Each line of the records below that holds "apply" should be returned.

• Records to use
___

(* ===== verification/Restore.v ===== *)
(** * Filing a restore

    Models [internal/controlplane/restore.go]: the generation asked for is looked
    up in the store, a node that can serve it is chosen, and one job is filed
    there.  The theorem follows every way out, the errors included. *)

From Stdlib Require Import Ascii String.
From S2P Require Import Prelude GoStd Json Sha256 Model Payloads QueueSpec SqlStore Config Control StorageHealth Requests Placement.
#[global] Open Scope Z_scope.

Module Restore.
Import StorageHealth Placement.

Section Restore.
Context {S : Type} `{!Store S} {E : Env}.

Definition ResolveGeneration (repository generationID : string) : Prog S (Repository * Generation) :=
  repos ← pread st_ListRepositories;
  match List.find (fun r => EqualFold r.(Repo_FullName) repository) repos with
  | None => pfail ("repository " +:+ repository +:+ " is not in control-plane store")
  | Some rec =>
      gens ← pread (st_ListGenerations rec.(Repo_ID) 10000);
      match List.find (fun g => g.(Gen_ID) ≟ generationID) gens with
      | None => pfail ("generation " +:+ generationID +:+ " for " +:+ repository +:+ " not found")
      | Some g => mret (rec, g)
      end
  end.

(** [sum[:6]] in hexadecimal. *)
Definition RestoreJobTarget (repo generation target : string) : string :=
  "restore:" +:+ repo +:+ "@" +:+ generation +:+ "@"
    +:+ String.substring 0 12 (sha256hex (repo +:+ nul +:+ generation +:+ nul +:+ target)).

Definition restore_job (cfg : Config) (rec : Repository) (generationID target approvalID : string)
    (priority : Z) (affinity : string) : Job :=
  let jobTarget := RestoreJobTarget rec.(Repo_FullName) generationID target in
  zero_Job <| Job_Kind := "restore-generation" |>
    <| Job_Target := if approvalID ≠? "" then jobTarget +:+ "@" +:+ approvalID else jobTarget |>
    <| Job_Payload := marshal_restore (mkRestorePayload rec.(Repo_FullName) generationID target
                                         approvalID) |>
    <| Job_Affinity := affinity |> <| Job_Priority := if priority <=? 0 then 200 else priority |>
    <| Job_MaxAttempts := cfg.(cfg_Workers).(w_MaxAttempts) |>.

Definition EnqueueGenerationRestore (cfg : Config)
    (repository generationID target approvalID : string) (priority : Z) : Prog S (Job * bool) :=
  rg ← ResolveGeneration repository generationID;
  affinity ← (if cfg.(cfg_Replication).(rep_Enabled)
              then SelectRestoreAffinityWithStorage rg.2.(Gen_ID) rg.2.(Gen_MetaPath)
                     cfg.(cfg_Replication) cfg.(cfg_Storage)
              else mret (AffinityFromMetaPath rg.2.(Gen_MetaPath)));
  pwrite (fun t token => st_Enqueue t token
            (restore_job cfg rg.1 generationID target approvalID priority affinity)).

(** ** What is found *)

(** The repository asked for, up to case, and its generation. *)
Definition resolves (repos : list Repository) (gens_of : string → list Generation)
    (repository generationID : string) (rec : Repository) (g : Generation) : Prop :=
  List.find (fun r => EqualFold r.(Repo_FullName) repository) repos = Some rec ∧
  List.find (fun g => g.(Gen_ID) ≟ generationID) (gens_of rec.(Repo_ID)) = Some g.

Lemma ResolveGeneration_run repository generationID i s repos gens_of :
  st_ListRepositories s = Ok repos →
  (∀ rid, st_ListGenerations rid 10000 s = Ok (gens_of rid)) →
  (∃ rec g, resolves repos gens_of repository generationID rec g ∧
     ResolveGeneration repository generationID i s = (i, s, Ok (rec, g))) ∨
  (¬ (∃ rec g, resolves repos gens_of repository generationID rec g) ∧
   ∃ e, ResolveGeneration repository generationID i s = (i, s, Err e)).
Proof.
  intros Hr Hg. unfold ResolveGeneration, resolves, mbind, prog_bind, pbind, pread. rewrite Hr.
  destruct (List.find _ repos) as [rec|] eqn:Er.
  - rewrite Hg. destruct (List.find _ (gens_of _)) as [g|] eqn:Eg.
    + left. exists rec, g. by split_and!.
    + right. split; [|by eexists]. intros (rec' & g' & [= <-] & H). congruence.
  - right. split; [|by eexists]. by intros (rec' & g' & H & _).
Qed.

Context `{!QueueStore S}.

(** The nodes a restore of [g] may be sent to. *)
Definition may_serve (cfg : Config) (now : Time) (agents : list Agent)
    (reps_of : string → list GenerationReplica) (g : Generation) (node : string) : Prop :=
  if cfg.(cfg_Replication).(rep_Enabled)
  then servable now cfg.(cfg_Replication) cfg.(cfg_Storage) agents (reps_of g.(Gen_ID)) node
  else node = AffinityFromMetaPath g.(Gen_MetaPath).

(** C28. Filing a restore works exactly when it can: if the repository and its
    generation are in the store and some node can serve it, one such node has an
    active job that carries the request, at most one job is new and none is lost;
    otherwise the call fails and the store is untouched. *)
Theorem enqueue_restore_routes cfg repository generationID target approvalID priority i s
    repos gens_of agents reps_of :
  0 ≤ cfg.(cfg_Workers).(w_MaxAttempts) ≤ max_int64 →
  qs_wf s → unused_tokens i s →
  st_ListRepositories s = Ok repos → (∀ rid, st_ListGenerations rid 10000 s = Ok (gens_of rid)) →
  st_ListAgents s = Ok agents → (∀ gid, st_ListReplicas gid s = Ok (reps_of gid)) →
  ∃ i' s' r, EnqueueGenerationRestore cfg repository generationID target approvalID priority i s
    = (i', s', r) ∧
  match r with
  | Ok (_, created) =>
      ∃ rec g node, resolves repos gens_of repository generationID rec g ∧
        may_serve cfg (clock i) agents reps_of g node ∧
        let j := restore_job cfg rec generationID target approvalID priority node in
        active_key (a_key (ajob_of j)) (qs_jobs s') ∧
        unmarshal_restore j.(Job_Payload)
          = Some (mkRestorePayload rec.(Repo_FullName) generationID target approvalID) ∧
        (∀ id x, qs_jobs s !! id = Some x → qs_jobs s' !! id = Some x) ∧
        (∀ id y, qs_jobs s' !! id = Some y → qs_jobs s !! id = None → created = true ∧ row_of j y)
  | Err _ =>
      s' = s ∧ ¬ ∃ rec g node, resolves repos gens_of repository generationID rec g ∧
        may_serve cfg (clock i) agents reps_of g node
  end.
Proof.
  intros Hmax Hwf Hun Hrepos Hgens Hag Hreps. unfold EnqueueGenerationRestore.
  destruct (ResolveGeneration_run repository generationID i s repos gens_of Hrepos Hgens)
    as [(rec & g & Hrg & E1)|(Hno & e & E1)].
  2: { unfold mbind, prog_bind, pbind. rewrite E1. eexists _, _, _. split; [done|]. split; [done|].
       intros (rec & g & node & H & _). apply Hno. eauto. }
  rewrite (bind_eq _ _ _ _ _ _ _ E1). cbn [fst snd].
  assert (∀ rec' g', resolves repos gens_of repository generationID rec' g' → rec' = rec ∧ g' = g) as Huniq.
  { intros rec' g' [H1 H2]. destruct Hrg as [H3 H4]. split; [congruence|].
    assert (rec' = rec) as -> by congruence. congruence. }
  set (choose := if rep_Enabled _ then _ else _).
  assert (∃ i1 r, (i ≤ i1)%nat ∧ choose i s = (i1, s, r) ∧
    (∀ node, r = Ok node → may_serve cfg (clock i) agents reps_of g node) ∧
    (is_ok r = false → ∀ node, ¬ may_serve cfg (clock i) agents reps_of g node))
    as (i1 & r & Hi1 & E2 & Hok & Hbad).
  { unfold choose, may_serve. destruct (rep_Enabled _).
    - eexists _, _. split_and!; [|unfold SelectRestoreAffinityWithStorage, mbind, prog_bind, pbind,
        pnow, pread; rewrite Hag, Hreps; reflexivity|..].
      + lia.
      + intros node. apply choose_restore_spec.
      + apply choose_restore_spec.
    - exists i, (Ok (AffinityFromMetaPath g.(Gen_MetaPath))). split_and!; try done.
      by intros node [= <-]. }
  destruct r as [node|e].
  2: { unfold mbind at 1, prog_bind at 1, pbind at 1. rewrite E2. eexists _, _, _. split; [done|].
       split; [done|]. intros (rec' & g' & node & H & Hn). destruct (Huniq _ _ H) as [-> ->].
       by apply (Hbad eq_refl node). }
  rewrite (bind_eq _ _ _ _ _ _ _ E2). set (j := restore_job _ _ _ _ _ _ _).
  destruct (qs_enqueue (clock i1) (fresh_token i1) j s Hwf) as (s' & x & created & E3 & _ & _ & Hc);
    [by split; [left|..]|done|by apply Hun|].
  exists (Datatypes.S i1), s', (Ok (x, created)). split; [by unfold pwrite; rewrite E3|].
  exists rec, g, node. split; [done|]. split; [by apply Hok|]. fold j. cbv zeta.
  destruct created.
  - destruct Hc as (_ & y & Hs' & Hrow). pose proof (Hun i1 Hi1) as Hnone. split_and!.
    + exists (newID "job" (fresh_token i1)), y. rewrite Hs', lookup_insert_eq.
      split_and!; [done|apply Hrow|apply Hrow].
    + apply restore_roundtrip.
    + intros id z Hz. rewrite Hs', lookup_insert_ne; [done|]. intros <-. congruence.
    + intros id z Hz Hn. rewrite Hs' in Hz.
      apply lookup_insert_Some in Hz as [[_ <-]|[_ Hz]]; [done|congruence].
  - destruct Hc as [-> Hact]. split_and!; [done|apply restore_roundtrip|done|congruence].
Qed.
End Restore.

Module RestoreDemo.
Definition repo : Repository :=
  zero_Repository <| Repo_ID := "r1" |> <| Repo_FullName := "Acme/API" |>.
Definition gen : Generation :=
  zero_Generation <| Gen_ID := "g1" |> <| Gen_RepositoryID := "r1" |>
    <| Gen_MetaPath := "agent://a1/g1.json" |>.
Definition config : Config :=
  zero_Config <| cfg_Replication := demo_replication <| rep_Enabled := true |> |>
    <| cfg_Storage := demo_storage |>.
Definition store : Sql.SQLStore :=
  demo_store <| Sql.repositories := {[ "r1" := repo ]} |> <| Sql.generations := {[ "g1" := gen ]} |>.

#[local] Existing Instance tick_env.

(** The node that made the generation is unhealthy: the restore goes to the other. *)
Example demo_restore :
  (fun j => (j.(Job_Kind), j.(Job_Affinity), unmarshal_restore j.(Job_Payload))) <$>
    range_vals (EnqueueGenerationRestore config "acme/api" "g1" "/tmp/x" "" 0 0%nat store).1.2.(Sql.jobs)
  = [("restore-generation", "a2", Some (mkRestorePayload "Acme/API" "g1" "/tmp/x" ""))].
Proof. vm_compute. reflexivity. Qed.

Lemma enqueue_restore_routes_witness :
  ∃ s' x, (EnqueueGenerationRestore config "acme/api" "g1" "/tmp/x" "" 0 0%nat store)
    = (2%nat, s', Ok (x, true)) ∧
  ∃ node, active_key ("restore-generation", RestoreJobTarget "Acme/API" "g1" "/tmp/x", node)
    s'.(Sql.jobs).
Proof.
  destruct (enqueue_restore_routes config "acme/api" "g1" "/tmp/x" "" 0 0%nat store [repo]
    (fun rid => Sql.ListGenerations rid 10000 store) (Sql.ListAgents store)
    (fun gid => Sql.ListReplicas gid store)) as (i' & s' & r & Hrun & Hr).
  - done.
  - apply jobs_wf_empty.
  - done.
  - vm_compute. reflexivity.
  - done.
  - done.
  - done.
  - destruct r as [[x created]|e].
    + destruct Hr as (rec & g & node & Hres & _ & Hact & _).
      exists s', x. split.
      * rewrite Hrun. vm_compute in Hrun. by injection Hrun as <- <- <- <-.
      * exists node. destruct Hres as [Hrec _]. vm_compute in Hrec. injection Hrec as <-. exact Hact.
    + exfalso. vm_compute in Hrun. discriminate Hrun.
Defined.
End RestoreDemo.
End Restore.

___

• Written response
       intros (rec & g & node & H & _). apply Hno. eauto. }
      + intros node. apply choose_restore_spec.
      + apply choose_restore_spec.
       by apply (Hbad eq_refl node). }
    [by split; [left|..]|done|by apply Hun|].
  exists rec, g, node. split; [done|]. split; [by apply Hok|]. fold j. cbv zeta.
      split_and!; [done|apply Hrow|apply Hrow].
    + apply restore_roundtrip.
      apply lookup_insert_Some in Hz as [[_ <-]|[_ Hz]]; [done|congruence].
  - destruct Hc as [-> Hact]. split_and!; [done|apply restore_roundtrip|done|congruence].
  - apply jobs_wf_empty.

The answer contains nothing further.